# Anyone have an idea what the out look for conny is for the weekend ?



## archeryfanatic85 (Apr 9, 2011)

i was looking at heading up to conny on Sunday if anyone can keep me updated on conditions or an outlook would be greatly appreciated thanks


----------



## steelhead (Jul 2, 2004)

It's running at 300 cfm and stable.

Calling for a lot of snow should be fun!


----------



## archeryfanatic85 (Apr 9, 2011)

Thanks buddy sounds great good luck


----------



## Racinray (May 5, 2015)

archeryfanatic85 said:


> Thanks buddy sounds great good luck


Blowing out, quick rise in the afternoon today..


----------



## archeryfanatic85 (Apr 9, 2011)

Ok thanks what is making it rise


----------



## steelhead (Jul 2, 2004)

Yesterday's sleet rain mix? Heavier up north?

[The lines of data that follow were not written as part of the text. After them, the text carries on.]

Definition POST (session : Session) (groupId : Id) (body : AddMembersBody)
    : M (Response (Body (list GroupUser))) :=
  try_catch
    (match session with
     | None => ret (json (Msg "Non autorisé") 401)
     | Some su =>
         let* isAdmin := checkGroupAdmin groupId (su_id su) in
         if negb isAdmin then
           ret (json (Msg "Vous devez être administrateur du groupe pour ajouter des membres") 403)
         else
           match addMembersSchema body with
           | _ :: _ as errors =>
               ret (json (Invalid "Données d'entrée invalides" errors) 400)
           | [] =>
               let users := am_users body in
               let* group := query (Prisma.group_findUnique groupId) in
               match group with
               | None => ret (json (Msg "Groupe introuvable") 404)
               | Some _ =>
                   let* existingMembers :=
                     query (Prisma.groupUser_findMany
                              (fun m => String.eqb (gu_groupId m) groupId)) in
                   let existingUserIds := gu_userId <$> existingMembers in
                   let newUsers :=
                     List.filter
                       (fun user => negb (includes existingUserIds (nm_id user)))
                       users in
                   if Nat.eqb (List.length newUsers) 0 then
                     ret (json (Msg "Tous les utilisateurs sélectionnés sont déjà membres du groupe") 400)
                   else
                     let* createdMembers :=
                       promise_all
                         (fun user =>
                            write (Prisma.groupUser_create
                                     (nm_id user) groupId (nm_role user)))
                         newUsers in
                     ret (json (MsgData
                                  (pretty (List.length createdMembers)
                                   +:+ " membre(s) ajouté(s) au groupe")
                                  createdMembers) 201)
               end
           end
     end)
    (fun _ =>
       ret (json (Msg "Une erreur est survenue lors de l'ajout des membres au groupe") 500)).
(* ===== verification/Viewer.v ===== *)
(** * The viewer: what a stream of picture events means

    The helpers send pictures to the host as complete frames and as deltas (lists
    of rectangles whose pixels follow each other in one buffer).  A mailbox between
    the two may merge or drop pictures.  This file is the specification both
    mailboxes are checked against: an event type says which picture, if any, each
    event carries ([PictureEvent]), a [Viewer] says what showing a frame and
    painting a rectangle do, and [view] plays an event on a viewer. *)

From S2P Require Import Prelude.

Record pic_rect := mk_pic_rect {
  pr_x : N; pr_y : N; pr_width : N; pr_height : N; pr_byte_len : N;
}.

Inductive picture :=
  | WholeFrame (width height : N) (px : bytes)
  | Delta (width height : N) (rects : list pic_rect) (px : bytes)
  | NoPicture.

(** What an event shows. *)
Class PictureEvent (E : Type) := picture_of : E → picture.

(** How a viewer reacts: any screen type with these two operations. *)
Class Viewer (V : Type) := {
  show_frame : N → N → bytes → V;
  paint : V → pic_rect → bytes → V;
}.

Section view.
Context `{Viewer V}.

(** Rectangles take their [byte_len] bytes from the buffer in order. *)
Fixpoint paint_rects (v : V) (rects : list pic_rect) (px : bytes) : V :=
  match rects with
  | [] => v
  | r :: rects' =>
      paint_rects (paint v r (take (usz (pr_byte_len r)) px)) rects'
        (drop (usz (pr_byte_len r)) px)
  end.

Definition view_picture (v : option V) (p : picture) : option V :=
  match p with
  | WholeFrame w h px => Some (show_frame w h px)
  | Delta _ _ rects px => (λ v, paint_rects v rects px) <$> v
  | NoPicture => v
  end.

Definition view `{PictureEvent E} (v : option V) (e : E) : option V :=
  view_picture v (picture_of e).
End view.

(** The rectangles' byte counts add up to the buffer. *)
Fixpoint rect_bytes (rects : list pic_rect) : nat :=
  match rects with
  | [] => 0
  | r :: rects' => usz (pr_byte_len r) + rect_bytes rects'
  end.

Definition picture_wf (p : picture) : Prop :=
  match p with
  | Delta _ _ rects px => rect_bytes rects = length px
  | _ => True
  end.

Definition picture_dims (p : picture) : option (N * N) :=
  match p with
  | WholeFrame w h _ | Delta w h _ _ => Some (w, h)
  | NoPicture => None
  end.

Lemma rect_bytes_app r1 r2 : rect_bytes (r1 ++ r2) = rect_bytes r1 + rect_bytes r2.
Proof. induction r1 as [|r r1 IH]; simpl; [done|]. rewrite IH. lia. Qed.

(** A delta's rectangles only read the bytes that belong to them. *)
Lemma paint_rects_app `{Viewer V} (v : V) r1 r2 px1 px2 :
  rect_bytes r1 = length px1 →
  paint_rects v (r1 ++ r2) (px1 ++ px2) = paint_rects (paint_rects v r1 px1) r2 px2.
Proof.
  revert v px1. induction r1 as [|r r1 IH]; intros v px1; simpl.
  - intros Hlen. by destruct px1.
  - intros Hlen. rewrite take_app_le, drop_app_le by lia.
    apply IH. rewrite length_drop. lia.
Qed.

(** Concatenating two deltas shows what playing them one after the other does. *)
Lemma view_delta_app `{Viewer V} (v : option V) w h r1 r2 px1 px2 :
  rect_bytes r1 = length px1 →
  view_picture v (Delta w h (r1 ++ r2) (px1 ++ px2)) =
    view_picture (view_picture v (Delta w h r1 px1)) (Delta w h r2 px2).
Proof. intros. destruct v; simpl; [|done]. by rewrite paint_rects_app. Qed.

Lemma view_whole_frame `{Viewer V} (v v' : option V) w h px :
  view_picture v (WholeFrame w h px) = view_picture v' (WholeFrame w h px).
Proof. done. Qed.

(** ** The direct line

    [direct]: the picture a viewer would show that saw every event at once.  It is
    [None] while no frame of the running session has been sent, or after a delta
    that does not fit the frame it follows. *)

Definition direct_picture `{Viewer V} (d : option (V * (N * N))) (p : picture)
    : option (V * (N * N)) :=
  match p with
  | WholeFrame w h px => Some (show_frame w h px, (w, h))
  | Delta w h rects px =>
      match d with
      | Some (v, dims) =>
          if decide (dims = (w, h)) then Some (paint_rects v rects px, dims) else None
      | None => None
      end
  | NoPicture => d
  end.
Record InputCtx (W : Type) := mk_ctx {
  ctx_world : W;
  latest_clipboard : option VncClipboardSnapshot;
  keyboard : list N;
  pointer : VncPointerState;
}.
Arguments mk_ctx {W}.
Arguments ctx_world {W}.
Arguments latest_clipboard {W}.
Arguments keyboard {W}.
Arguments pointer {W}.

(** [first_error.map_or(Ok(()), Err)]. *)
Definition or_error {S} (first_error : option anyhow) : comp S anyhow () :=
  match first_error with None => mret () | Some error => throw error end.

Section input.
Context `{VncWorld W}.
Abbreviation io := (comp (InputCtx W) anyhow).

Definition set_world (w : W) (c : InputCtx W) : InputCtx W :=
  mk_ctx w (latest_clipboard c) (keyboard c) (pointer c).
Definition set_clipboard (s : option VncClipboardSnapshot) (c : InputCtx W) : InputCtx W :=
  mk_ctx (ctx_world c) s (keyboard c) (pointer c).
Definition set_keyboard (k : list N) (c : InputCtx W) : InputCtx W :=
  mk_ctx (ctx_world c) (latest_clipboard c) k (pointer c).
Definition set_pointer (p : VncPointerState) (c : InputCtx W) : InputCtx W :=
  mk_ctx (ctx_world c) (latest_clipboard c) (keyboard c) p.

(** [client.input(event).await?], the engine's error becoming the chain's root. *)
Definition input_event (e : X11Event) : io () :=
  map_err_comp (λ err, [CauseVnc err]) (zoom ctx_world set_world (client_input e)).

(** [VncKeyboardState::send]. *)
Definition keyboard_send (keysym : N) (pressed : bool) : io () :=
  map_err_comp (cons (CauseMessage "VNC keyboard event failed"))
    (input_event (KeyEvent keysym pressed));;
  modify (λ c, set_keyboard
    (if pressed then btree_insert keysym (keyboard c) else btree_remove keysym (keyboard c)) c).

(** The loop of [release_all]: every key is tried, the first error is kept. *)
Fixpoint release_loop (held : list N) (first_error : option anyhow) : io (option anyhow) :=
  match held with
  | [] => mret first_error
  | keysym :: held' =>
      r ← attempt (keyboard_send keysym false);
      release_loop held'
        (match r, first_error with inl error, None => Some error | _, _ => first_error end)
  end.

(** [VncKeyboardState::release_all]. *)
Definition release_all : io () :=
  held ← gets keyboard;
  first_error ← release_loop held None;
  modify (set_keyboard []);;
  or_error first_error.

Definition send_pointer_event (p : VncPointerState) : io () :=
  let '(x, y, mask) := snapshot p in
  input_event (PointerEvent x y mask).

Definition move_pointer (x y : N) : io VncInputAction :=
  p ← gets pointer;
  let next := move_to x y p in
  send_pointer_event next;;
  modify (set_pointer next);;
  mret Continue.

Definition update_button (button : RemoteMouseButton) (pressed : bool) : io VncInputAction :=
  p ← gets pointer;
  let next := set_button button pressed p in
  send_pointer_event next;;
  modify (set_pointer next);;
  mret Continue.

Fixpoint send_masks (x y : N) (masks : list N) : io () :=
  match masks with
  | [] => mret ()
  | mask :: masks' => input_event (PointerEvent x y mask);; send_masks x y masks'
  end.

Definition send_wheel_events (vertical : bool) (units : Z) : io VncInputAction :=
  p ← gets pointer;
  let '(x, y, _) := snapshot p in
  send_masks x y (wheel_masks vertical units p);;
  mret Continue.

Definition send_clipboard_text (t : text) : io VncInputAction :=
  match encode t with
  | None => mret Continue
  | Some s =>
      modify (set_clipboard (Some s));;
      input_event (CopyTextBytes (wire_bytes s));;
      mret Continue
  end.
(* ===== verification/VncBackend.v ===== *)
(** * The VNC backend: sessions, cleanup and the reconnect loop

    vnc-helper/src/vnc_rfb.rs.  A session runs in [SessionCtx] until it ends and is
    then shut down; the backend runs sessions in [BackendCtx] and waits between them.
    The session's main loop and the backend's loop may run forever, so they take
    fuel and return [None] when it is used up. *)

From S2P Require Import Prelude Framebuffer VncRuntime VncMailbox VncClient VncClipboard.
From S2P Require Import VncInput VncSession VncReconnect.

(** ** Connect errors *)

(** [str::contains]. *)
Fixpoint str_contains (message marker : string) : bool :=
  String.prefix marker message ||
  match message with
  | EmptyString => false
  | String.String _ rest => str_contains rest marker
  end.

Definition ascii_lower (a : Ascii.ascii) : Ascii.ascii :=
  let n := Ascii.N_of_ascii a in
  if (65 <=? n)%N && (n <=? 90)%N then Ascii.ascii_of_N (n + 32) else a.

(** [str::to_ascii_lowercase]. *)
Fixpoint to_ascii_lowercase (s : string) : string :=
  match s with
  | EmptyString => EmptyString
  | String.String a s' => String.String (ascii_lower a) (to_ascii_lowercase s')
  end.

Definition is_authentication_failure_message (message : string) : bool :=
  let message := to_ascii_lowercase message in
  let known_failure := existsb (str_contains message)
    ["authentication failed"; "authentication failure"; "auth failed"; "access denied";
     "invalid credentials"; "wrong password"; "invalid password"; "password incorrect"]%string in
  known_failure
  || (str_contains message "password" &&
      existsb (str_contains message)
        ["failed"; "failure"; "incorrect"; "invalid"; "wrong"; "denied"]%string).

Definition is_authentication_error (error : VncError) : bool :=
  match error with
  | NoPassword | WrongPassword | InvalidAuthResult _ => true
  | General message => is_authentication_failure_message message
  | _ => false
  end.

(** The causes that are the engine's errors, as [downcast_ref] finds them. *)
Definition chain_any (p : VncError → bool) (error : anyhow) : bool :=
  existsb (λ cause, match cause with CauseVnc e => p e | CauseMessage _ => false end) error.

Definition is_terminal_connect_error : anyhow → bool :=
  chain_any (λ error,
    match error with
    | NoPassword | NoEncoding | InvalidSecurityTyep _ | InvalidAuthResult _
    | SecurityNegotiation _ | WrongPassword | ConnectError | WrongPixelFormat => true
    | General message => is_authentication_failure_message message
    | _ => false
    end).

Section backend.
Context `{VncWorld W}.
Abbreviation io := (comp (SessionCtx W) anyhow).

Definition connect_failure_message (error : anyhow) : string :=
  if chain_any is_authentication_error error
  then ("VNC authentication failed: " +:+ error_to_string error)%string
  else error_to_string error.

Grand moved up quite a bit on the gauge, so did conneaut....

Brady run hardly moved and is already falling....

There will be fish able water somewhere I think....


----------



## archeryfanatic85 (Apr 9, 2011)

Ok cool thanks


----------



## ker4799 (Aug 21, 2011)

Fished it all day yesterday. Flow at 300ish early and rose slowly all day. It still fished well and had perfect color up over 450. I actually had my best luck as it rose past 400....probably more related to just finding the right spot but it was the best I've done up there with that much water. Landed 4 and lost at least that many more. Never got muddy at all and is on decline now. It will probably fish tomorrow if you can tolerate the temps. Supposed to be even colder and windy again.


----------



## archeryfanatic85 (Apr 9, 2011)

Ok great I need to get on the river lol I'm going thanks a lot buddy


----------



## GrandRiverBassman (Mar 26, 2016)

It's at 450 and dropping. It'll fish tomorrow.


----------



## archeryfanatic85 (Apr 9, 2011)

Awesome thanks guys good luck I'll post some pictures if I get in to any


----------



## GrandRiverBassman (Mar 26, 2016)

Did you battle the snow? Got into one using a jig and maggot.


----------



## archeryfanatic85 (Apr 9, 2011)

View attachment 228728


----------



## archeryfanatic85 (Apr 9, 2011)




----------



## archeryfanatic85 (Apr 9, 2011)

We went 11 for 15


----------



## archeryfanatic85 (Apr 9, 2011)

All on eggs


----------



## Hendershot (Dec 27, 2014)

Nice


----------



## hailtothethief (Jan 18, 2017)

Ton of stone fly on the river today in conneaut. River was slush. I left


----------



## archeryfanatic85 (Apr 9, 2011)

Ok almost the weekend what's the update on conny I'm finally gonna be able to get on it again if it's good thanks


----------



## GrandRiverBassman (Mar 26, 2016)

archeryfanatic85 said:


> Ok almost the weekend what's the update on conny I'm finally gonna be able to get on it again if it's good thanks


I think it's going to be a good weekend with rising temperatures Sunday.


----------



## archeryfanatic85 (Apr 9, 2011)

Ok great buddy thanks good luck


----------



## chuckNduck (Jun 29, 2012)

Color and flow are good, but it's cold, and been snowing. She's about to freeze up, with lows in the teens tonight, so soonest you might try is Sunday afternoon without having to deal with too much ice and slush, but Monday would be better.


----------



## archeryfanatic85 (Apr 9, 2011)

Thanks can only fish tomm gonna have to deal with it thanks


----------